しかし、過去の樋渡市長のブログを見ると、樋渡市長はどうも「エポカル」という愛称を嫌っているようです。

   2006年12月9日の記事
     「また、エポカルという名称も考え直す時期に来ているのかもしれません。」

   2007年6月3日の記事
     「エポカル武雄という名前が本当にいいのかを含めて、
      ここを抜本的に変革したいと思っています。」

   2007年9月22日の記事
     「エポカルという略称は変ですが・・(笑)。
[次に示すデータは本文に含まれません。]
Lemma open_balanced : balanced sys_open.
Proof.
  unfold FileRefs.balanced, sys_open. apply triple_skip; [apply silent_argint|]. intros omode. apply triple_skip; [apply silent_argstr|].
  intros [path|]; [|by apply triple_ret]. apply triple_skip; [apply silent_begin|]. intros _.
  apply triple_skip; [apply silent_open_inode|]. intros [ip|]; [|by apply triple_ret]. apply triple_skip; [apply silent_fsop|]. intros x.
  destruct (_ && _); [apply triple_silent, silent_open_fail|]. eapply triple_bind; [apply filealloc_refs|].
  intros [f|]; [|apply triple_silent, silent_open_fail]. apply triple_pure. intros Hf.
  eapply triple_bind; [by apply fdalloc_refs|]. intros [fd|]; [|apply close_new, triple_silent, silent_open_fail].
  apply (triple_weak (refs others none)); [intros k [Hk _]; revert Hk; apply (bump_zero f 1)|].
  eapply triple_bind; [apply triple_setf_keep; intros ?; reflexivity|]. intros ?. apply triple_silent. silence.
Qed.

Definition new_pipe_ref (r : option (nat * nat)) (k : KS) : Prop :=
  match r with
  | Some (f0, f1) => refs others (bump f1 1 (bump f0 1 none)) k /\ (f0 < Z.to_nat NFILE)%nat /\ (f1 < Z.to_nat NFILE)%nat
  | None => refs others none k
  end.

Lemma pipealloc_refs junk : triple (refs others none) (pipealloc (S := S) (U := U) junk) new_pipe_ref.
Proof.
  unfold pipealloc. eapply triple_bind; [apply filealloc_refs|]. intros [f0|]; [|by apply triple_ret]. apply triple_pure. intros H0.
  eapply triple_bind; [apply filealloc_refs|]. intros [f1|].
  2:{ apply close_new. by apply triple_ret. }
  apply triple_pure. intros H1. apply triple_skip; [apply silent_memop|]. intros pi. destruct (pi =? 0).
  { apply (triple_ext _ (bump f0 1 (bump f1 1 none))); [intros g; unfold bump; do 2 case_decide; lia|]. apply close_new, close_new. by apply triple_ret. }
  apply triple_skip; [apply silent_setpipes|]. intros ?.
  eapply triple_bind; [apply triple_setf_keep; intros ?; reflexivity|]. intros ?.
  eapply triple_bind; [apply triple_setf_keep; intros ?; reflexivity|]. intros ?. by apply triple_ret.
Qed.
」

 
数年前の話であり、最近は特に言及してはいないようですが、
今回の指定管理者制度導入を良い契機とみなして
この愛称を撤廃する動きをしそうで心配です。
撤廃までいかなくとも、愛称の使用機会(表示等)を少なくしていくかもしれません。
公募で決めた愛称を市長とはいえ一個人の感性で撤廃するというのは普通は考えられませんが、
個人の感性だけでまだ新しい図書館に4億5000万円もの多額の改修費(税金)を注ぎ込み、
上辺だけ代官山蔦屋書店っぽくしてしまう方ですからねえ・・・。
「エポカル武雄フレンズ」という図書館関係のボランティア団体もあるのですが、
果たして「エポカル武雄」という愛称は今後も継続して使われていくのでしょうか。

ちなみに、この愛称については、昨年8月末の市民アンケートでも

新しいものを取り入れることには賛成だが、
今の図書館の良さが消されてしまいそうで心配。
「武雄の図書館」というスタイルは消えてほしくない。
・・・「エポカル武雄」という愛称はどうなりますか?
子供達には「エポカル」で親しまれているようです。

記入なさった方がおり、それを踏まえて昨年11/13に私から武雄市役所 文化・学習課宛に

    「エポカル武雄」という名称はそのまま使われるのでしょうか。

という質問メールを送ったのですが、回答は得られておりません。
11/15に行われた市民説明会での説明を求めてみたのですけどね・・・。

 
武雄市では、樋渡市長(と賛成議員、場合によっては市役所)によって、
色々なことが独断的・なし崩し的に進められてしまっています。
武雄市民の方がしっかり市政を監視して、必要な時は声を上げていかないと、
気づいた時には武雄市の色々なモノがボロボロになってしまっているかもしれません。
上辺だけの言葉やデマカセに騙されず、実態をしっかり見極めて判断していく必要があると思います。